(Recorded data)

********************

Lemma pmtComponent_ok els : Forall element_ok els → returns (foldM pmtComponent els ([], ∅)) (λ '(comps, pidToTag),
  (∀ pid tag, pidToTag !! pid = Some tag → tag ∈ tagsOf comps) ∧ Forall (λ c, dc_CarouselDownloadID c = None ∧ dc_Modules c = []) comps).
Proof.
  intros Hels. apply (safe_foldM (λ '(comps, pidToTag), (∀ pid tag, (pidToTag : gmap Z Z) !! pid = Some tag → tag ∈ tagsOf comps) ∧
    Forall (λ c, dc_CarouselDownloadID c = None ∧ dc_Modules c = []) comps)); [by split; [intros ? ? H; rewrite lookup_empty in H |] |].
  intros [comps pidToTag] el [Htags Hnone] Hel. unfold pmtComponent. destruct (_ && _ && _); [done |].
  rewrite Forall_forall in Hels. destruct (Hels el Hel) as (_ & _ & Hb & Hmax). apply maximal_descriptors in Hmax; [| done].
  apply safe_bind. eapply safe_mono; [by apply streamIdentifier_safe |]. intros [tag |] _; [| done].
  apply safe_bind. eapply safe_mono; [by apply dataComponent_safe |]. intros descriptor Hdescriptor. apply safe_bind.
  apply (safe_mono _ (λ _, True)).
  { destruct descriptor as [d |]; [| done]. apply safe_bind. specialize (Hdescriptor d eq_refl). destruct (isAribBXMLDataComponent _); [| done].
    eapply safe_mono; [eapply caught_returns; by apply ParseBXML_safe |]. done. }
  intros [id bxml] _. apply safe_ret. split; [| by apply Forall_snoc]. unfold tagsOf. rewrite map_app. cbn.
  intros pid t Ht. apply elem_of_app. apply lookup_insert_Some in Ht as [[_ ->] | [_ Ht]]; [right; by left | left; by eapply Htags].
Qed.

Lemma componentTagExists_spec comps t : componentTagExists comps t = true ↔ t ∈ tagsOf comps.
Proof.
  unfold componentTagExists, tagsOf. rewrite existsb_exists, list_elem_of_fmap. split.
  - intros (c & Hin & <-%Z.eqb_eq). exists c. split; [done |]. by apply list_elem_of_In.
  - intros (c & -> & Hin). exists c. split; [by apply list_elem_of_In | apply Z.eqb_refl].
Qed.

Lemma dropCarousels_spec comps l : ∀ (cs : gmap Z DSMCCCarousel) (st : gmap Z dataBroadcastCarouselState),
  let '(cs', st') := fold_left (λ st (e : Z * DSMCCCarousel),
    if componentTagExists comps (fst e) then st else (delete (fst e) (fst st), delete (fst e) (snd st))) l (cs, st) in
  ∀ t, (cs' !! t, st' !! t) = if componentTagExists comps t then (cs !! t, st !! t) else if decide (t ∈ l.*1) then (None, None) else (cs !! t, st !! t).
Proof.
  induction l as [| e l IH]; intros cs st; cbn [fold_left].
  { intros t. rewrite decide_False by apply not_elem_of_nil. by destruct (componentTagExists comps t). }
  destruct (componentTagExists comps (fst e)) eqn:E.
  - specialize (IH cs st). destruct (fold_left _ l (cs, st)) as [cs' st'].
    intros t. rewrite IH. destruct (componentTagExists comps t) eqn:Et; [done |]. apply decide_ext. cbn. rewrite elem_of_cons. split; [by right |].
    intros [-> | ?]; [congruence | done].
  - cbn [fst snd]. specialize (IH (delete (fst e) cs) (delete (fst e) st)). destruct (fold_left _ l _) as [cs' st'].
    intros t. rewrite IH. cbn. destruct (decide (t = fst e)) as [-> | Hne].
    + rewrite E, !lookup_delete_eq. rewrite (decide_True (P := fst e ∈ fst e :: _)) by (by left). by case_decide.
    + rewrite !lookup_delete_ne by done. destruct (componentTagExists comps t); [done |]. apply decide_ext. rewrite elem_of_cons. naive_solver.
Qed.

Lemma addCarousels_spec l : ∀ cs : gmap Z DSMCCCarousel,
  let cs' := fold_left (λ cs c, match cs !! dc_ComponentTag c with
    | Some _ => cs | None => <[dc_ComponentTag c := NewDSMCCCarousel (MkLimits 0 0 0)]> cs end) l cs in
  ∀ t, match cs' !! t with
       | Some c => cs !! t = Some c ∨ t ∈ tagsOf l ∧ c = NewDSMCCCarousel (MkLimits 0 0 0)
       | None => cs !! t = None ∧ t ∉ tagsOf l
       end.
Proof.
  induction l as [| x l IH]; intros cs; cbn [fold_left tagsOf map]; [intros t; destruct (cs !! t); [by left | split; [done | apply not_elem_of_nil]] |].
  intros t. specialize (IH (match cs !! dc_ComponentTag x with Some _ => cs | None => <[dc_ComponentTag x := NewDSMCCCarousel (MkLimits 0 0 0)]> cs end) t).
  cbv zeta in IH. destruct (fold_left _ l _ !! t) as [c |].
  - destruct IH as [IH | [? ?]]; [| right; split; [by right | done]]. destruct (cs !! dc_ComponentTag x) as [c0 |] eqn:E; [by left |].
    apply lookup_insert_Some in IH as [[<- <-] | [_ IH]]; [right; split; [by left | done] | by left].
  - destruct IH as [IH Ht]. destruct (cs !! dc_ComponentTag x) as [c0 |] eqn:E; rewrite not_elem_of_cons; [split_and!; [done | congruence | done] |].
    apply lookup_insert_None in IH as [? ?]. split_and!; [done | congruence | done].
Qed.

Lemma keepCarousels_spec comps s : let '(carousels, states) := keepCarousels comps s in
  (∀ t c, carousels !! t = Some c → t ∈ tagsOf comps ∧ (sv_carousels s !! t = Some c ∨ c = NewDSMCCCarousel (MkLimits 0 0 0))) ∧
  (∀ t, t ∈ tagsOf comps → is_Some (carousels !! t)) ∧
  ∀ t, states !! t = if componentTagExists comps t then sv_carouselStates s !! t else
    match sv_carousels s !! t with Some _ => None | None => sv_carouselStates s !! t end.
Proof.
  unfold keepCarousels. pose proof (dropCarousels_spec comps (range (sv_carousels s)) (sv_carousels s) (sv_carouselStates s)) as Hdel.
  destruct (fold_left _ (range _) _) as [cs st]. pose proof (addCarousels_spec comps cs) as Hadd. cbv zeta in Hadd.
  assert (∀ t, t ∈ (range (sv_carousels s)).*1 ↔ is_Some (sv_carousels s !! t)) as Hr.
  { intros t. rewrite list_elem_of_fmap. split; [intros ([k c] & -> & Hin%range_elem); by exists c | intros [c Hc]; exists (t, c); split; [done | by apply range_elem]]. }
  assert (∀ t, cs !! t = if componentTagExists comps t then sv_carousels s !! t else None) as Hcs.
  { intros t. specialize (Hdel t). destruct (componentTagExists comps t); [congruence |]. case_decide as Hd; [congruence |].
    rewrite Hr in Hd. apply eq_None_not_Some in Hd. congruence. }
  split_and!.
  - intros t c Hc. specialize (Hadd t). rewrite Hc in Hadd. destruct Hadd as [Hc' | [? ->]]; [| by auto]. rewrite Hcs in Hc'.
    destruct (componentTagExists comps t) eqn:E; [| done]. apply componentTagExists_spec in E. auto.
  - intros t Ht. specialize (Hadd t). destruct (fold_left _ comps cs !! t) as [c |]; [by eexists |]. by destruct Hadd.
  - intros t. specialize (Hdel t). destruct (componentTagExists comps t); [congruence |].
    case_decide as Hd; rewrite Hr in Hd; destruct (sv_carousels s !! t); try congruence; [by destruct Hd | exfalso; apply Hd; by eexists].
Qed.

********************

Copy out the data shown above in full. Match it exactly.

__SOLUTION__
Lemma pmtComponent_ok els : Forall element_ok els → returns (foldM pmtComponent els ([], ∅)) (λ '(comps, pidToTag),
  (∀ pid tag, pidToTag !! pid = Some tag → tag ∈ tagsOf comps) ∧ Forall (λ c, dc_CarouselDownloadID c = None ∧ dc_Modules c = []) comps).
Proof.
  intros Hels. apply (safe_foldM (λ '(comps, pidToTag), (∀ pid tag, (pidToTag : gmap Z Z) !! pid = Some tag → tag ∈ tagsOf comps) ∧
    Forall (λ c, dc_CarouselDownloadID c = None ∧ dc_Modules c = []) comps)); [by split; [intros ? ? H; rewrite lookup_empty in H |] |].
  intros [comps pidToTag] el [Htags Hnone] Hel. unfold pmtComponent. destruct (_ && _ && _); [done |].
  rewrite Forall_forall in Hels. destruct (Hels el Hel) as (_ & _ & Hb & Hmax). apply maximal_descriptors in Hmax; [| done].
  apply safe_bind. eapply safe_mono; [by apply streamIdentifier_safe |]. intros [tag |] _; [| done].
  apply safe_bind. eapply safe_mono; [by apply dataComponent_safe |]. intros descriptor Hdescriptor. apply safe_bind.
  apply (safe_mono _ (λ _, True)).
  { destruct descriptor as [d |]; [| done]. apply safe_bind. specialize (Hdescriptor d eq_refl). destruct (isAribBXMLDataComponent _); [| done].
    eapply safe_mono; [eapply caught_returns; by apply ParseBXML_safe |]. done. }
  intros [id bxml] _. apply safe_ret. split; [| by apply Forall_snoc]. unfold tagsOf. rewrite map_app. cbn.
  intros pid t Ht. apply elem_of_app. apply lookup_insert_Some in Ht as [[_ ->] | [_ Ht]]; [right; by left | left; by eapply Htags].
Qed.

Lemma componentTagExists_spec comps t : componentTagExists comps t = true ↔ t ∈ tagsOf comps.
Proof.
  unfold componentTagExists, tagsOf. rewrite existsb_exists, list_elem_of_fmap. split.
  - intros (c & Hin & <-%Z.eqb_eq). exists c. split; [done |]. by apply list_elem_of_In.
  - intros (c & -> & Hin). exists c. split; [by apply list_elem_of_In | apply Z.eqb_refl].
Qed.

Lemma dropCarousels_spec comps l : ∀ (cs : gmap Z DSMCCCarousel) (st : gmap Z dataBroadcastCarouselState),
  let '(cs', st') := fold_left (λ st (e : Z * DSMCCCarousel),
    if componentTagExists comps (fst e) then st else (delete (fst e) (fst st), delete (fst e) (snd st))) l (cs, st) in
  ∀ t, (cs' !! t, st' !! t) = if componentTagExists comps t then (cs !! t, st !! t) else if decide (t ∈ l.*1) then (None, None) else (cs !! t, st !! t).
Proof.
  induction l as [| e l IH]; intros cs st; cbn [fold_left].
  { intros t. rewrite decide_False by apply not_elem_of_nil. by destruct (componentTagExists comps t). }
  destruct (componentTagExists comps (fst e)) eqn:E.
  - specialize (IH cs st). destruct (fold_left _ l (cs, st)) as [cs' st'].
    intros t. rewrite IH. destruct (componentTagExists comps t) eqn:Et; [done |]. apply decide_ext. cbn. rewrite elem_of_cons. split; [by right |].
    intros [-> | ?]; [congruence | done].
  - cbn [fst snd]. specialize (IH (delete (fst e) cs) (delete (fst e) st)). destruct (fold_left _ l _) as [cs' st'].
    intros t. rewrite IH. cbn. destruct (decide (t = fst e)) as [-> | Hne].
    + rewrite E, !lookup_delete_eq. rewrite (decide_True (P := fst e ∈ fst e :: _)) by (by left). by case_decide.
    + rewrite !lookup_delete_ne by done. destruct (componentTagExists comps t); [done |]. apply decide_ext. rewrite elem_of_cons. naive_solver.
Qed.

Lemma addCarousels_spec l : ∀ cs : gmap Z DSMCCCarousel,
  let cs' := fold_left (λ cs c, match cs !! dc_ComponentTag c with
    | Some _ => cs | None => <[dc_ComponentTag c := NewDSMCCCarousel (MkLimits 0 0 0)]> cs end) l cs in
  ∀ t, match cs' !! t with
       | Some c => cs !! t = Some c ∨ t ∈ tagsOf l ∧ c = NewDSMCCCarousel (MkLimits 0 0 0)
       | None => cs !! t = None ∧ t ∉ tagsOf l
       end.
Proof.
  induction l as [| x l IH]; intros cs; cbn [fold_left tagsOf map]; [intros t; destruct (cs !! t); [by left | split; [done | apply not_elem_of_nil]] |].
  intros t. specialize (IH (match cs !! dc_ComponentTag x with Some _ => cs | None => <[dc_ComponentTag x := NewDSMCCCarousel (MkLimits 0 0 0)]> cs end) t).
  cbv zeta in IH. destruct (fold_left _ l _ !! t) as [c |].
  - destruct IH as [IH | [? ?]]; [| right; split; [by right | done]]. destruct (cs !! dc_ComponentTag x) as [c0 |] eqn:E; [by left |].
    apply lookup_insert_Some in IH as [[<- <-] | [_ IH]]; [right; split; [by left | done] | by left].
  - destruct IH as [IH Ht]. destruct (cs !! dc_ComponentTag x) as [c0 |] eqn:E; rewrite not_elem_of_cons; [split_and!; [done | congruence | done] |].
    apply lookup_insert_None in IH as [? ?]. split_and!; [done | congruence | done].
Qed.

Lemma keepCarousels_spec comps s : let '(carousels, states) := keepCarousels comps s in
  (∀ t c, carousels !! t = Some c → t ∈ tagsOf comps ∧ (sv_carousels s !! t = Some c ∨ c = NewDSMCCCarousel (MkLimits 0 0 0))) ∧
  (∀ t, t ∈ tagsOf comps → is_Some (carousels !! t)) ∧
  ∀ t, states !! t = if componentTagExists comps t then sv_carouselStates s !! t else
    match sv_carousels s !! t with Some _ => None | None => sv_carouselStates s !! t end.
Proof.
  unfold keepCarousels. pose proof (dropCarousels_spec comps (range (sv_carousels s)) (sv_carousels s) (sv_carouselStates s)) as Hdel.
  destruct (fold_left _ (range _) _) as [cs st]. pose proof (addCarousels_spec comps cs) as Hadd. cbv zeta in Hadd.
  assert (∀ t, t ∈ (range (sv_carousels s)).*1 ↔ is_Some (sv_carousels s !! t)) as Hr.
  { intros t. rewrite list_elem_of_fmap. split; [intros ([k c] & -> & Hin%range_elem); by exists c | intros [c Hc]; exists (t, c); split; [done | by apply range_elem]]. }
  assert (∀ t, cs !! t = if componentTagExists comps t then sv_carousels s !! t else None) as Hcs.
  { intros t. specialize (Hdel t). destruct (componentTagExists comps t); [congruence |]. case_decide as Hd; [congruence |].
    rewrite Hr in Hd. apply eq_None_not_Some in Hd. congruence. }
  split_and!.
  - intros t c Hc. specialize (Hadd t). rewrite Hc in Hadd. destruct Hadd as [Hc' | [? ->]]; [| by auto]. rewrite Hcs in Hc'.
    destruct (componentTagExists comps t) eqn:E; [| done]. apply componentTagExists_spec in E. auto.
  - intros t Ht. specialize (Hadd t). destruct (fold_left _ comps cs !! t) as [c |]; [by eexists |]. by destruct Hadd.
  - intros t. specialize (Hdel t). destruct (componentTagExists comps t); [congruence |].
    case_decide as Hd; rewrite Hr in Hd; destruct (sv_carousels s !! t); try congruence; [by destruct Hd | exfalso; apply Hd; by eexists].
Qed.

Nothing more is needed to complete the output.